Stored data
--*--

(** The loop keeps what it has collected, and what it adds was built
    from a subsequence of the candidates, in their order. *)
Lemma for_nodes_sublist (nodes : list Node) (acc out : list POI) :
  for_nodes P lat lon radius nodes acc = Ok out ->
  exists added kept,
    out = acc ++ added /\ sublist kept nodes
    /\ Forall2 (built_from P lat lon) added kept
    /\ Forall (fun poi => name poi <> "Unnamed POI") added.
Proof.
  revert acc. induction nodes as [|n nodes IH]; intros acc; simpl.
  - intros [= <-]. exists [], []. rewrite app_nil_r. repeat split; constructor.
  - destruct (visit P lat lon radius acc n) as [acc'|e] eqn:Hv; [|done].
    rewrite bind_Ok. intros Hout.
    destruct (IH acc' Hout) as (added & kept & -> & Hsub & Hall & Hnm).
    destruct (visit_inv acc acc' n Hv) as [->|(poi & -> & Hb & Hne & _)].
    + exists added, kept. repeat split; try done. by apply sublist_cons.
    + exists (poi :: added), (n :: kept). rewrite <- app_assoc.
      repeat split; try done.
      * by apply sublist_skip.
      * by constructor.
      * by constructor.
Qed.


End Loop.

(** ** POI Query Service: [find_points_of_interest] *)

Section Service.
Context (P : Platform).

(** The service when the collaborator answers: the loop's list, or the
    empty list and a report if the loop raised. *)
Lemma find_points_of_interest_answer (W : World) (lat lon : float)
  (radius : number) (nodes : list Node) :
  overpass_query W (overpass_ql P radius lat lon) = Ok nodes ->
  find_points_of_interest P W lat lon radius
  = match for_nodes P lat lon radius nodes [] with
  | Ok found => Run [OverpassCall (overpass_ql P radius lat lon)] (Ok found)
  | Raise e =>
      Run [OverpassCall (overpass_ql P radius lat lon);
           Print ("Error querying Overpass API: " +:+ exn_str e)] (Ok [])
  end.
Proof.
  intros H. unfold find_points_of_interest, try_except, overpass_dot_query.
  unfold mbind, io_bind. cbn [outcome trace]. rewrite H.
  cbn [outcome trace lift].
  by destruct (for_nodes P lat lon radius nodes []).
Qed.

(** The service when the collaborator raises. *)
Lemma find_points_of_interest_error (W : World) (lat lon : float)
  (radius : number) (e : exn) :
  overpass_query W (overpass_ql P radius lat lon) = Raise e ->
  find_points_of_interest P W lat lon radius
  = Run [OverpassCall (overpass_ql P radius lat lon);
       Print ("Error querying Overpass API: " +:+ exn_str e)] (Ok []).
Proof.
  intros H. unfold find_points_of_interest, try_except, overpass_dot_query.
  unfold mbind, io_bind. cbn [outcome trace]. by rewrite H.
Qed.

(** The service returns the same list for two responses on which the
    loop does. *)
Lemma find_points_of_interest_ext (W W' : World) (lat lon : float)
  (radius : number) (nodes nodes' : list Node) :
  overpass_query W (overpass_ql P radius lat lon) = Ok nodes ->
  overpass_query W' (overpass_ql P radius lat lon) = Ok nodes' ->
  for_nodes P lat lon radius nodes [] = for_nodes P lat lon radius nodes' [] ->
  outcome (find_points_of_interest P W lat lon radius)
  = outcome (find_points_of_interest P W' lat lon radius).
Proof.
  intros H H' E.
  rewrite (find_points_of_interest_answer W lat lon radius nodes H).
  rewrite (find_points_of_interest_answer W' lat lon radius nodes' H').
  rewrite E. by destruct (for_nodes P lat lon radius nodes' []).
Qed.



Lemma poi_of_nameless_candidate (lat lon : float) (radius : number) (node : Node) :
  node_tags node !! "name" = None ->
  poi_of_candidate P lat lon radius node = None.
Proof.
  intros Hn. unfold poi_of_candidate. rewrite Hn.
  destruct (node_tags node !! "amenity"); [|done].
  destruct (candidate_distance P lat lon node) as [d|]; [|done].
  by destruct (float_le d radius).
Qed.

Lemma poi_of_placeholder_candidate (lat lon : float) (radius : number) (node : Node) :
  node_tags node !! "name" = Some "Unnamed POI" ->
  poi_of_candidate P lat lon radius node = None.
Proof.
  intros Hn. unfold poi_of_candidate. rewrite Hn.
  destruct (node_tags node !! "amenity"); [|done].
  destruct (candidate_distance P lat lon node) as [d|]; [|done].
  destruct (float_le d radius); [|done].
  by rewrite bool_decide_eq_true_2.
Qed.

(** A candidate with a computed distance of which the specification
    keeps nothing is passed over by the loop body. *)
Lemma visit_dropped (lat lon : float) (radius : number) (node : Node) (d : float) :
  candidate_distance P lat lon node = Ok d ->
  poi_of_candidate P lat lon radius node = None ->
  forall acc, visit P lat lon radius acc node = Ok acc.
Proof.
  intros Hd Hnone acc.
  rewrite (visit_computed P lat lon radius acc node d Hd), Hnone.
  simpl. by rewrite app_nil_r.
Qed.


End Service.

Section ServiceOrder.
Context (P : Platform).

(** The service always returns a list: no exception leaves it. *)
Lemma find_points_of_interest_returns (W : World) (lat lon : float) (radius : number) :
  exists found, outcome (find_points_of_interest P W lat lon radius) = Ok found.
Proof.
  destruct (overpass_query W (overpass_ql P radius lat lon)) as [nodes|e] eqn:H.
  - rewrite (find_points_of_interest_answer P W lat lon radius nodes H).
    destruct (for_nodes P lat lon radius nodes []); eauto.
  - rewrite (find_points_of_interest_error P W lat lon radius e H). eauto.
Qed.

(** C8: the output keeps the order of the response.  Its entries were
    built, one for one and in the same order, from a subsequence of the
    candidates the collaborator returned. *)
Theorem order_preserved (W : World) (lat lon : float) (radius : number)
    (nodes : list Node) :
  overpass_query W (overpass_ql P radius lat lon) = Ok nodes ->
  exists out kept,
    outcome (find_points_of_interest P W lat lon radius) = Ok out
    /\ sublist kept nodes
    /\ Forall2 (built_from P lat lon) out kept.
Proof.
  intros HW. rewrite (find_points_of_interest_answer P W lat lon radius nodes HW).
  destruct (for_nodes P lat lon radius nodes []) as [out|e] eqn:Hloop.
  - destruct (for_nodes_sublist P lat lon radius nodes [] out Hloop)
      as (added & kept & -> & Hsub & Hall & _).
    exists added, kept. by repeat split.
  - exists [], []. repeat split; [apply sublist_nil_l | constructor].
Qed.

--*--

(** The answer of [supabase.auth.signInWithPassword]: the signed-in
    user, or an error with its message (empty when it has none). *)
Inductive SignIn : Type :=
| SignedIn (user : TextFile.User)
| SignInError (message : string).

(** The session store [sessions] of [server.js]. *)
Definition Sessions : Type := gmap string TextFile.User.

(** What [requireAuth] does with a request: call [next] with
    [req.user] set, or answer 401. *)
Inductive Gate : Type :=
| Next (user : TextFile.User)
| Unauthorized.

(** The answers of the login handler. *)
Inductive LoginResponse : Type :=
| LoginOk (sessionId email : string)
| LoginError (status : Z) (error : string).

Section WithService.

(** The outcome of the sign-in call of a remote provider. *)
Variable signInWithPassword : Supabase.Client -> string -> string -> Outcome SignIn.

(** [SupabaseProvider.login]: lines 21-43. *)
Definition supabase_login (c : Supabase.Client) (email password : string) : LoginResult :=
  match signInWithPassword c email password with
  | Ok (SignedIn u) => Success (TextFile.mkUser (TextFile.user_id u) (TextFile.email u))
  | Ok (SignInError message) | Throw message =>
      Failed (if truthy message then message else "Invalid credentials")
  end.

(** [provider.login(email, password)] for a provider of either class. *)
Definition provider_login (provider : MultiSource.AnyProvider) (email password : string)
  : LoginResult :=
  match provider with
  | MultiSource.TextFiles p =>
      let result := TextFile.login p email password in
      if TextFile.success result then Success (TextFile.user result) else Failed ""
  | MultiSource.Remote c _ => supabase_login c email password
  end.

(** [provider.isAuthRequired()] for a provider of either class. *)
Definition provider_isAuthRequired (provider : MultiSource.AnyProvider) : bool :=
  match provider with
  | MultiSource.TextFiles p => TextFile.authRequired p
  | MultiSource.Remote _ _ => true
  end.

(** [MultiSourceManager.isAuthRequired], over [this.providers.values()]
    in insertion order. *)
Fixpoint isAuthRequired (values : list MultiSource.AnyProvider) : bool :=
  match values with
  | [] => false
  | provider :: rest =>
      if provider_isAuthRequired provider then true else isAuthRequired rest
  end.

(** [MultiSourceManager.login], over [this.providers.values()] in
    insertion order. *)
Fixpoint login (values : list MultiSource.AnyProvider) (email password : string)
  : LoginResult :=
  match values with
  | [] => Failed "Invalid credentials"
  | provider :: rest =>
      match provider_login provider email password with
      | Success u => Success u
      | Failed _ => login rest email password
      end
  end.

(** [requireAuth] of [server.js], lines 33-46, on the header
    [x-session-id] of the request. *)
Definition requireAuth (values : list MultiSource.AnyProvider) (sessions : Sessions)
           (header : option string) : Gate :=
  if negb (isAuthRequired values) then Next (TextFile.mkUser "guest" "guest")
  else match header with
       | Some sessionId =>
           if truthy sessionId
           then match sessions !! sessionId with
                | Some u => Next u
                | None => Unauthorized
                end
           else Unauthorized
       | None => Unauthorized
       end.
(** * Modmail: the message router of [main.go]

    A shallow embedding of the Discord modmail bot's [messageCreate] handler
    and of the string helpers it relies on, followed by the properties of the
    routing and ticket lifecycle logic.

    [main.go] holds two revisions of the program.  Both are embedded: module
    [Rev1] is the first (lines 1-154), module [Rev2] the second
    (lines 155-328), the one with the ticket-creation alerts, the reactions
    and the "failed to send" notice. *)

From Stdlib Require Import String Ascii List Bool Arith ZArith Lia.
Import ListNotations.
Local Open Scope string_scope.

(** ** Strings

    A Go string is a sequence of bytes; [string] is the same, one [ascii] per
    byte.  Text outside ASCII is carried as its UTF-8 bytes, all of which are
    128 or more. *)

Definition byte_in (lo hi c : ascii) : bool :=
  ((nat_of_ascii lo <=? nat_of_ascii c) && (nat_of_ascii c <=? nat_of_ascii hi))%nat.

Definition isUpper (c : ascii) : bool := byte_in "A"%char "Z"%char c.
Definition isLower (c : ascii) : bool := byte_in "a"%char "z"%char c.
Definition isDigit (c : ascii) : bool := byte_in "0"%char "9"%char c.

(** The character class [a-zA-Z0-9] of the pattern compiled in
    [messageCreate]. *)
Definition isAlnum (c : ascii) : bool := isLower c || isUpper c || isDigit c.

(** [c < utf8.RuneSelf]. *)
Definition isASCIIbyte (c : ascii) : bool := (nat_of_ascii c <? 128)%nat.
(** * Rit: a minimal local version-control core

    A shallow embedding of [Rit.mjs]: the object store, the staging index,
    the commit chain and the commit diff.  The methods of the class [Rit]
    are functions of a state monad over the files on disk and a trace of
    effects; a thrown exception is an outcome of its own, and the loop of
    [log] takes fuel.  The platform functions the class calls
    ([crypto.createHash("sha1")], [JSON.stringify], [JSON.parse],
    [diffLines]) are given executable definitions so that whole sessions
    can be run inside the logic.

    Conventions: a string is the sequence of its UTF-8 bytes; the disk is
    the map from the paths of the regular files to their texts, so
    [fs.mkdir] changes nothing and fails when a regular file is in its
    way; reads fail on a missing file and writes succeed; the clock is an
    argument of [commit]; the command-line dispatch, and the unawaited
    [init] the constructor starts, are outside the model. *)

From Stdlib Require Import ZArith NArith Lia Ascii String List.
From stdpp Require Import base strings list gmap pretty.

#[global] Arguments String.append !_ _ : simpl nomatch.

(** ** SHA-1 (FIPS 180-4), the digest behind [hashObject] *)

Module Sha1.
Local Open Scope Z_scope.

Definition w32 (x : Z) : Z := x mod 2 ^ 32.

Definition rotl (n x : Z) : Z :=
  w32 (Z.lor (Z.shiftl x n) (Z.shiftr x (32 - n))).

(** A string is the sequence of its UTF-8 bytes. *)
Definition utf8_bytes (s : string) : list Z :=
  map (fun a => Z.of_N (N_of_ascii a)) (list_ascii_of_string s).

--*--

**Activity**
Reproduce every line in the records above that contains the word "empty".

**Response to this exercise**
    empty list and a report if the loop raised. *)
    user, or an error with its message (empty when it has none). *)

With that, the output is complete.